Saulo delirava com aquela conversa, estava estampado na sua cara e na forma como socava uma punheta selvagem enquanto Davi tirava a boca da sua rola para me responder. Gradativamente, comecei a meter no meu filho, tirando meu pau de dentro dele até quase todo e enfiando mais fundo a cada estocada, até sentir meu saco batendo na sua bunda. Davi gemia também, o som se intensificando na proporção da violência das minhas estocadas, seu corpo inclinado para frente, o rosto deitado sobre a cama, a poucos centímetros dos pés de Saulo.
Saulo pareceu perceber a direção do meu olhar, então aproximou o seu pé ainda de meia próximo do rosto do Davi, primeiro um, depois o outro, deslizando devagar a sola pelo rosto do garoto, depois apertando firme contra ele.
– E, aí, filhão, está gostoso o cheiro do padrasto? – Provoquei, segurando na cintura de Davi e aumentando a rapidez com que fodia sua bunda. Meu filho gemeu ainda mais alto do que antes, então parei uns segundos, tirei uma das minhas meias e joguei para Saulo, que, captando a ideia, amassou-a de qualquer jeito e enfiou na boca de Davi, sem nenhuma relutância do garoto. O tesão de vê-lo submisso assim foi demais: com um gemido tremendo, senti a porra que segurava com tanta força explodir dentro do cu do meu filho mais forte ainda.
– Ah, caralho, CARALHO!
Jato, após jato, após jato, após jato… esporrei e continuei metendo, completamente extasiado. Abri os olhos a tempo de ver Saulo dando os primeiros sinais de queria gozar tanto quanto eu.
– Não, ainda não… – disse, tirando meu pau com calma da bunda de Davi para não vazar uma gota sequer do meu leite - …aqui dentro, sua vez.
Saulo e eu trocamos de lugar, virando Davi de barriga para cima na beirada da cama. O padrasto não demorou muito para encaixar a cabeça do pau no cu do meu filho e começar a socar no mesmo ritmo insano que eu estava. Davi tentou levar as mãos até o próprio pau, mas eu o segurei.
– Nada disso.
Ele gemeu em resposta. Deitei com as pernas abertas acima da sua cabeça, segurando seus braços para cima com uma mão e brincando com seu mamilo com a outra. Seus gemidos e o de Saulo aumentaram gradativamente e eu sabia que era só uma questão de tempo para os dois gozarem.

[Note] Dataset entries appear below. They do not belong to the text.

(* ===== verification/KtLog.v ===== *)
(** The writer of the key-transparency log: server/src/utils/keyTransparency.ts.
    Minimal protobuf, gRPC framing, the log entry and the deduplicating writer.
    The HTTP/2 transport is a parameter: a request answered by bytes or an error. *)
From stdpp Require Import pretty.
From S2P Require Import Prelude Bytes Base64 Utf8 Text PqWire Sodium AtRest.

Module KtLog.

Definition KT_USERNAME_HASH_PREFIX : Z := 117.
Definition KT_USERNAME_HASH_BYTES : Z := 32.
Definition KT_DEDUPE_TTL_MS : Z := 10 * 60 * 1000.

(** *** Protobuf *)

(** [while (v > 0x7fn)]; the fuel is the bit length of the value. *)
Fixpoint varint_loop (fuel : nat) (v : Z) : bytes :=
  match fuel with
  | 0%nat => []
  | S k =>
      if 127 <? v then z2b (Z.lor (Z.land v 127) 128) :: varint_loop k (Z.shiftr v 7)
      else [z2b v]
  end.
Definition varint (value : Z) : bytes := varint_loop (S (Z.to_nat (Z.log2 value))) value.

(** [concatBytes(...parts)] *)
Fixpoint concat_into (out : bytes) (offset : Z) (parts : list bytes) : result bytes :=
  match parts with
  | [] => Ok out
  | p :: ps => out ← u8_set out offset p; concat_into out (offset + blen p) ps
  end.
Definition concatBytes (parts : list bytes) : result bytes :=
  concat_into (zeros (foldr (fun p sum => sum + blen p) 0 parts)) 0 parts.

Definition bytesField (field : Z) (value : bytes) : result bytes :=
  concatBytes [varint (Z.lor (Z.shiftl field 3) 2); varint (blen value); value].
Definition messageField (field : Z) (encoded : bytes) : result bytes := bytesField field encoded.
Definition boolField (field : Z) (value : bool) : result bytes :=
  if value then concatBytes [varint (Z.shiftl field 3); varint 1] else Ok [].
Definition uintField (field value : Z) : result bytes :=
  concatBytes [varint (Z.shiftl field 3); varint value].

Record KtConsistency := mkConsistency { last : option Z; distinguished : option Z }.
Record KtUpdateRequest := mkUpdate {
  u_searchKey : bytes; u_value : bytes; u_consistency : option KtConsistency;
  u_returnUpdateResponse : bool }.

Definition opt_field (field : Z) (v : option Z) : result (list bytes) :=
  match v with None => Ok [] | Some x => f ← uintField field x; Ok [f] end.

Definition encodeKtUpdateRequest (request : KtUpdateRequest) : result bytes :=
  f1 ← bytesField 1 (u_searchKey request);
  f2 ← bytesField 2 (u_value request);
  c1 ← opt_field 1 (u_consistency request ≫= last);
  c2 ← opt_field 2 (u_consistency request ≫= distinguished);
  consistency ← concatBytes (c1 ++ c2);
  f3 ← messageField 3 consistency;
  f5 ← boolField 5 (u_returnUpdateResponse request);
  concatBytes [f1; f2; f3; f5].

(** [readVarint]: at most ten bytes, the shift stays below 64. *)
Fixpoint read_varint_loop (k : nat) (b : bytes) (value shift index : Z) : option (Z * Z) :=
  match u8_get b index with
  | None => None
  | Some byte =>
      let value := Z.lor value (Z.shiftl (Z.land byte 127) shift) in
      let index := index + 1 in
      if Z.land byte 128 =? 0 then Some (value, index) else
      let shift := shift + 7 in
      if 63 <? shift then None else
      match k with 0%nat => None | S k' => read_varint_loop k' b value shift index end
  end.
Definition readVarint (b : bytes) (offset : Z) : option (Z * Z) := read_varint_loop 9 b 0 0 offset.

(** [Number(x)] of a non-negative bigint: the nearest double, ties to even. *)
Definition to_number (x : Z) : Z :=
  if x <? 9007199254740992 then x else
  let e := Z.log2 x - 52 in
  let q := Z.shiftr x e in
  let r := x - Z.shiftl q e in
  let half := Z.shiftl 1 (e - 1) in
  Z.shiftl (if (half <? r) || ((r =? half) && Z.odd q) then q + 1 else q) e.

Inductive proto_value := PBytes (b : bytes) | PVarint (v : Z).
Abbreviation proto_fields := (gmap Z (list proto_value)).

Definition push_field (fields : proto_fields) (field : Z) (v : proto_value) : proto_fields :=
  <[field := default [] (fields !! field) ++ [v]]> fields.

(** [while (offset < bytes.length)]: [None] when the fuel is used up. *)
Fixpoint proto_loop (fuel : nat) (b : bytes) (offset : Z) (fields : proto_fields) : option proto_fields :=
  match fuel with
  | 0%nat => None
  | S k =>
      if blen b <=? offset then Some fields else
      match readVarint b offset with
      | None => Some fields
      | Some (key, next) =>
          let field := to_number (Z.shiftr key 3) in
          let wire := Z.land key 7 in
          let offset := next in
          if wire =? 0 then
            match readVarint b offset with
            | None => Some fields
            | Some (value, next) => proto_loop k b next (push_field fields field (PVarint value))
            end
          else if wire =? 2 then
            match readVarint b offset with
            | None => Some fields
            | Some (len, start) =>
                let stop := start + to_number len in
                if blen b <? stop then Some fields
                else proto_loop k b stop (push_field fields field (PBytes (slice b start stop)))
            end
          else if wire =? 5 then proto_loop k b (offset + 4) fields
          else if wire =? 1 then proto_loop k b (offset + 8) fields
          else Some fields
      end
  end.

Definition decodeProtoFields (b : bytes) : proto_fields := default ∅ (proto_loop (S (length b)) b 0 ∅).

Record KtUpdateResponseSummary := mkSummary {
  treeSize : option Z; vrfProofLength : option Z; hasUpdateProof : bool }.

Definition first_field (fields : proto_fields) (k : Z) : option proto_value :=
  fields !! k ≫= head.

Definition summarizeKtUpdateResponse (b : bytes) : KtUpdateResponseSummary :=
  if blen b =? 0 then mkSummary None None false else
  let response := decodeProtoFields b in
  let treeSize :=
    match first_field response 1 with
    | Some (PBytes treeHead) =>
        match first_field (decodeProtoFields treeHead) 1 with
        | Some (PBytes head) =>
            match first_field (decodeProtoFields head) 1 with
            | Some (PVarint v) => Some v | _ => None end
        | _ => None
        end
    | _ => None
    end in
  mkSummary treeSize
    (match first_field response 2 with Some (PBytes p) => Some (blen p) | _ => None end)
    (bool_decide (is_Some (response !! 3)) || bool_decide (is_Some (response !! 4))).

(** *** gRPC framing *)
Definition frameGrpcMessage (message : bytes) : result bytes :=
  let frame := u8_store (zeros (5 + blen message)) 0 0 in
  frame ← set_u32 frame 1 (blen message);
  u8_set frame 5 message.

(** [while (buffer.length - offset >= 5)]: a frame takes at least five bytes, so
    the length of the buffer is enough fuel. *)
Fixpoint grpc_loop (fuel : nat) (buffer : bytes) (offset : Z) : result (list bytes * bytes) :=
  match fuel with
  | 0%nat => throw "out of fuel"
  | S k =>
      if blen buffer - offset <? 5 then Ok ([], slice_from buffer offset) else
      let compressed := default 0 (u8_get buffer offset) in
      length ← get_u32 buffer (offset + 1);
      if blen buffer - offset - 5 <? length then Ok ([], slice_from buffer offset) else
      if negb (compressed =? 0) then throw "GRPC_COMPRESSED_MESSAGE_UNSUPPORTED" else
      r ← grpc_loop k buffer (offset + (5 + length));
      Ok (slice buffer (offset + 5) (offset + 5 + length) :: r.1, r.2)
  end.
Definition parseGrpcFrames (buffer : bytes) : result (list bytes * bytes) :=
  grpc_loop (S (length buffer)) buffer 0.

(** *** Log entries *)
Record KtLogEntryInput := mkInput {
  i_usernameHash : string; i_identityKey : bytes; i_pqIdentityKey : bytes; i_signingKey : bytes;
  i_signingKeyV2 : option bytes; i_keyVersion : Z; i_updatedAtDay : Z }.
Record KtLogEntry := mkLogEntry {
  searchKey : bytes; value : bytes; keyVersion : Z; entryTag : string }.

(** [Buffer.from(text, 'base64')]: characters outside the alphabet are skipped. *)
Fixpoint buffer_sextets (s : string) : list Z :=
  match s with
  | EmptyString => []
  | String c s' => match dec64 c with Some v => v :: buffer_sextets s' | None => buffer_sextets s' end
  end.
Definition decodeBase64Url (value : string) : option bytes :=
  let normalized := str_map from_url value in
  let buffer := of_sextets (buffer_sextets normalized) in
  if blen buffer =? 0 then None else Some buffer.

Definition ktSearchKey (usernameHash : bytes) : result bytes :=
  if negb (blen usernameHash =? KT_USERNAME_HASH_BYTES) then throw "KT_USERNAME_HASH_LENGTH_INVALID" else
  concatBytes [[z2b KT_USERNAME_HASH_PREFIX]; usernameHash].

(** [digest('hex').slice(0, n)] *)
Definition hex_digit (v : Z) : Ascii.ascii := Ascii.ascii_of_nat (Z.to_nat (if v <? 10 then 48 + v else 87 + v)).
Fixpoint hex (b : bytes) : string :=
  match b with
  | [] => EmptyString
  | x :: r => String (hex_digit (b2z x / 16)) (String (hex_digit (b2z x mod 16)) (hex r))
  end.

Section Writer.
Context `{ServerCrypto}.

Definition ktEntryTag (searchKey : bytes) : string := String.substring 0 16 (hex (sha256 searchKey)).
Definition ktValueDigest (value : bytes) : string := String.substring 0 8 (hex (sha256 value)).

Definition buildKtLogEntry (input : KtLogEntryInput) : result KtLogEntry :=
  match decodeBase64Url (i_usernameHash input) with
  | None => throw "KT_USERNAME_HASH_INVALID"
  | Some usernameHash =>
      searchKey ← ktSearchKey usernameHash;
      match i_signingKeyV2 input with
      | Some v2 =>
          if negb (blen v2 =? Suite.ML_DSA_65_PUBLIC_KEY_BYTES) then throw "KT_V2_SIGNING_KEY_INVALID" else
          value ← KtValue.encodeKtValueV2 (KtValue.mkEntry (i_identityKey input) (i_pqIdentityKey input)
            (i_signingKey input) v2 (i_keyVersion input) (i_updatedAtDay input));
          Ok (mkLogEntry searchKey value (i_keyVersion input) (ktEntryTag searchKey))
      | None => throw "KT_V2_SIGNING_KEY_INVALID"
      end
  end.

(** The module state: the deduplication map and the labels counted in KT_WRITES. *)
Record writer_state := mkWriter { recentWrites : gmap string Z; counted : list string }.

Inductive KtTargetResult :=
| Written (treeSize : option Z)
| Skipped_duplicate
| Skipped_disabled
| Failed (reason : string).

Definition dedupeKey (entry : KtLogEntry) : string :=
  entryTag entry +:+ ":" +:+ pretty (keyVersion entry) +:+ ":" +:+ ktValueDigest (value entry).

Definition remember_write (m : gmap string Z) (key : string) (now : Z) : gmap string Z :=
  let m := <[key := now]> m in
  if 10000 <? Z.of_nat (size m)
  then filter (fun kt => now - kt.2 < KT_DEDUPE_TTL_MS) m else m.
Lemma load_refines st P b cs : represents (storedPin st) P -> cachedConfig st = None ->
  decodeOhttpKeyConfigCollection b = Ok cs -> NoDup (map keyId cs) ->
  exists P', pin_step P cs (m ← (loadOhttpConfig st (Ok b)).1; worker_config m) P' /\
    represents (storedPin (loadOhttpConfig st (Ok b)).2) P'.
Proof.
  intros HP Hc Hd Hn. unfold loadOhttpConfig. rewrite Hc, bind_ok, Hd, bind_ok. destruct (collection_ids b cs Hd) as [Hne Hnn].
  pose proof (evaluate_refines cs (storedPin st) P Hne Hnn Hn HP) as He.
  destruct (evaluateOhttpConfigPin cs (storedPin st)) as [d|e]; [|by exists P].
  destruct He as (c & P' & Hin & Hk & Hstep & Hrep). exists P'. split; [|done]. rewrite bind_ok. cbn [fst]. rewrite bind_ok.
  unfold worker_config. cbn [configB64 m_keyId]. rewrite atob_btoa, bind_ok, Hd, bind_ok, Hk.
  destruct (find _ cs) as [e|] eqn:E.
  - apply find_some in E as [Hein He%Z.eqb_eq]. apply list_elem_of_In in Hein. by rewrite (same_id cs e c).
  - apply find_none with (x := c) in E; [by rewrite Z.eqb_refl in E|by apply list_elem_of_In].
Qed.

(** ** Visits of the page *)
Definition visit (st : client) (b : bytes) : result OhttpKeyConfig * client :=
  let '(r, st') := loadOhttpConfig (reload st) (Ok b) in (m ← r; worker_config m, st').

Fixpoint visits (st : client) (bs : list bytes) : list (result OhttpKeyConfig) * client :=
  match bs with
  | [] => ([], st)
  | b :: bs => let '(r, st1) := visit st b in let '(rs, st2) := visits st1 bs in (r :: rs, st2)
  end.

Inductive pin_run : gmap Z jstr -> list (list OhttpKeyConfig) -> list (result OhttpKeyConfig) -> gmap Z jstr -> Prop :=
| run_nil P : pin_run P [] [] P
| run_cons P cs r P1 css rs P2 : pin_step P cs r P1 -> pin_run P1 css rs P2 -> pin_run P (cs :: css) (r :: rs) P2.

End OhttpPin.
End OhttpPin.
Import OhttpPin.

(** C35: The JSON pin in local storage implements the abstract pin over any number of visits
    of the page, whatever collections of distinct key ids the server sends: a pinned id
    with another key is refused and the pin kept; while a pinned id is served, the worker
    encapsulates to the highest pinned key, the one whose digest was pinned, and no new
    key is adopted; only when no pinned id is served is the highest key adopted as the
    new pin. *)
Theorem ohttp_pin_refines sha256 st P bs css : represents (storedPin st) P ->
  Forall2 (fun b cs => decodeOhttpKeyConfigCollection b = Ok cs /\ NoDup (map keyId cs)) bs css ->
  exists P', pin_run sha256 P css (visits sha256 st bs).1 P' /\ represents (storedPin (visits sha256 st bs).2) P'.
Proof.
  intros HP Hbs. revert st P HP. induction Hbs as [|b cs bs css [Hd Hn] _ IH]; intros st P HP.
  { exists P. split; [constructor|done]. }
  destruct (load_refines sha256 (reload st) P b cs HP eq_refl Hd Hn) as (P1 & Hstep & HP1).
  cbn [visits]. unfold visit. destruct (loadOhttpConfig sha256 (reload st) (Ok b)) as [r st1]. cbn [fst snd] in *.
  destruct (IH st1 P1 HP1) as (P2 & Hrun & HP2). destruct (visits sha256 st1 bs) as [rs st2].
  exists P2. split; [by econstructor|done].
Qed.

(** The collection is not checked for repeated key ids, the pin is compared with the
    last configuration of an id and the worker takes the first one: a collection with an
    unpinned key before the pinned one, under the same id, passes the pin, leaves it
    unchanged, and makes the worker encapsulate to the unpinned key. *)
Theorem duplicate_id_bypasses_pin sha256 st b good evil : cachedConfig st = None ->
  storedPin st = Some (pin_text [pin_entry sha256 good]) ->
  decodeOhttpKeyConfigCollection b = Ok [evil; good] -> keyId evil = keyId good ->
  exists m, loadOhttpConfig sha256 st (Ok b) = (Ok m, mkClient (Some m) (storedPin st)) /\ worker_config m = Ok evil.
Proof.
  intros Hc Hp Hd Hid. destruct (collection_ids b _ Hd) as [_ Hnn]. apply Forall_cons in Hnn as [_ Hnn].
  apply Forall_cons in Hnn as [Hg _].
  assert (Hpin : parsePin (storedPin st) = [pin_entry sha256 good]).
  { rewrite Hp. apply Permutation_singleton_r, pin_text_read. split; [apply NoDup_singleton|].
    apply Forall_singleton. split; [by exists (keyId good)|apply js_scalar]. }
  assert (Hloop : pin_loop sha256 [evil; good] [pin_entry sha256 good] [keyId good] [] [] = Ok ([pin_entry sha256 good], [good])).
  { cbn [pin_loop]. unfold byId. cbn [rev app find]. rewrite Z.eqb_refl.
    assert (Ha : assoc (js (pretty (keyId good))) [pin_entry sha256 good] = Some (digestPublicKey sha256 (publicKey good)))
      by (unfold pin_entry; cbn [assoc]; by rewrite bool_decide_eq_true_2).
    rewrite Ha, bool_decide_eq_true_2 by done. reflexivity. }
  eexists. split.
  - unfold loadOhttpConfig. rewrite Hc, bind_ok, Hd, bind_ok. unfold evaluateOhttpConfigPin. rewrite Hpin.
    cbn [map]. unfold pin_entry at 2. cbn [fst]. rewrite number_pretty, Hloop, bind_ok by done.
    cbn [highestByKeyId foldl]. unfold decide_pin. rewrite Hp. cbn [default].
    rewrite bool_decide_eq_true_2 by done. reflexivity.
  - unfold worker_config. cbn [configB64 m_keyId d_keyId]. rewrite atob_btoa, bind_ok, Hd, bind_ok. cbn [find].
    by rewrite Hid, Z.eqb_refl.
Qed.

(** ** Witnesses *)
Definition toy_sha (b : bytes) : bytes := take 2 b.

Definition toy_config (id : Z) (k : byte) : OhttpKeyConfig := mkConfig id 32 1 1 (k :: zeros (OHTTP_GATEWAY_KEY_BYTES - 1)).
Definition toy_collection (cs : list OhttpKeyConfig) : bytes :=
  concat (map (fun c => be16 (blen (config_bytes c)) ++ config_bytes c) cs).

Lemma ohttp_pin_refines_witness :
  exists P', pin_run toy_sha ∅ [[toy_config 1 x01]; [toy_config 1 x01; toy_config 2 x05]; [toy_config 1 x07]]
      (visits toy_sha (mkClient None None)
        [toy_collection [toy_config 1 x01]; toy_collection [toy_config 1 x01; toy_config 2 x05]; toy_collection [toy_config 1 x07]]).1 P' /\
    represents (storedPin (visits toy_sha (mkClient None None)
        [toy_collection [toy_config 1 x01]; toy_collection [toy_config 1 x01; toy_config 2 x05]; toy_collection [toy_config 1 x07]]).2) P'.
Proof.
  refine (ohttp_pin_refines toy_sha (mkClient None None) ∅ _ _ _ _).
  - split_and!; [constructor| | |].
    + intros f Hf. by apply not_elem_of_nil in Hf.
    + intros i d _. split; [intros H; by apply not_elem_of_nil in H|intros H; by rewrite lookup_empty in H].
    + intros i [d H]. by rewrite lookup_empty in H.
  - constructor; [split; [vm_compute; reflexivity|apply (bool_decide_unpack (NoDup _)); vm_compute; exact I]|].
    constructor; [split; [vm_compute; reflexivity|apply (bool_decide_unpack (NoDup _)); vm_compute; exact I]|].
    constructor; [split; [vm_compute; reflexivity|apply (bool_decide_unpack (NoDup _)); vm_compute; exact I]|]. constructor.
Defined.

– Isso, fode o cu do seu enteadinho. Hoje ele vai levar leite dos dois machos dele. – Eu falei.
Minhas palavras foram como um feitiço para os dois: Saulo, de pé, suando, segurando as pernas de Davi no ar; meu filho deitado, imobilizado, amordaçado com a minha meia, revirando os olhos; eu sentado na cama, apreciando Saulo urrar ao deixar sua porra vazar para dentro do meu filho e o próprio Davi esporrar leite sem nem tocar no seu próprio pau. Saulo deitou na cama ao lado de Davi e, por uns instantes, ficamos os três ali, só o silêncio da nossa respiração voltando ao ritmo normal e o cheiro do sexo de dois adultos e um adolescente se dissipando no ar do quarto.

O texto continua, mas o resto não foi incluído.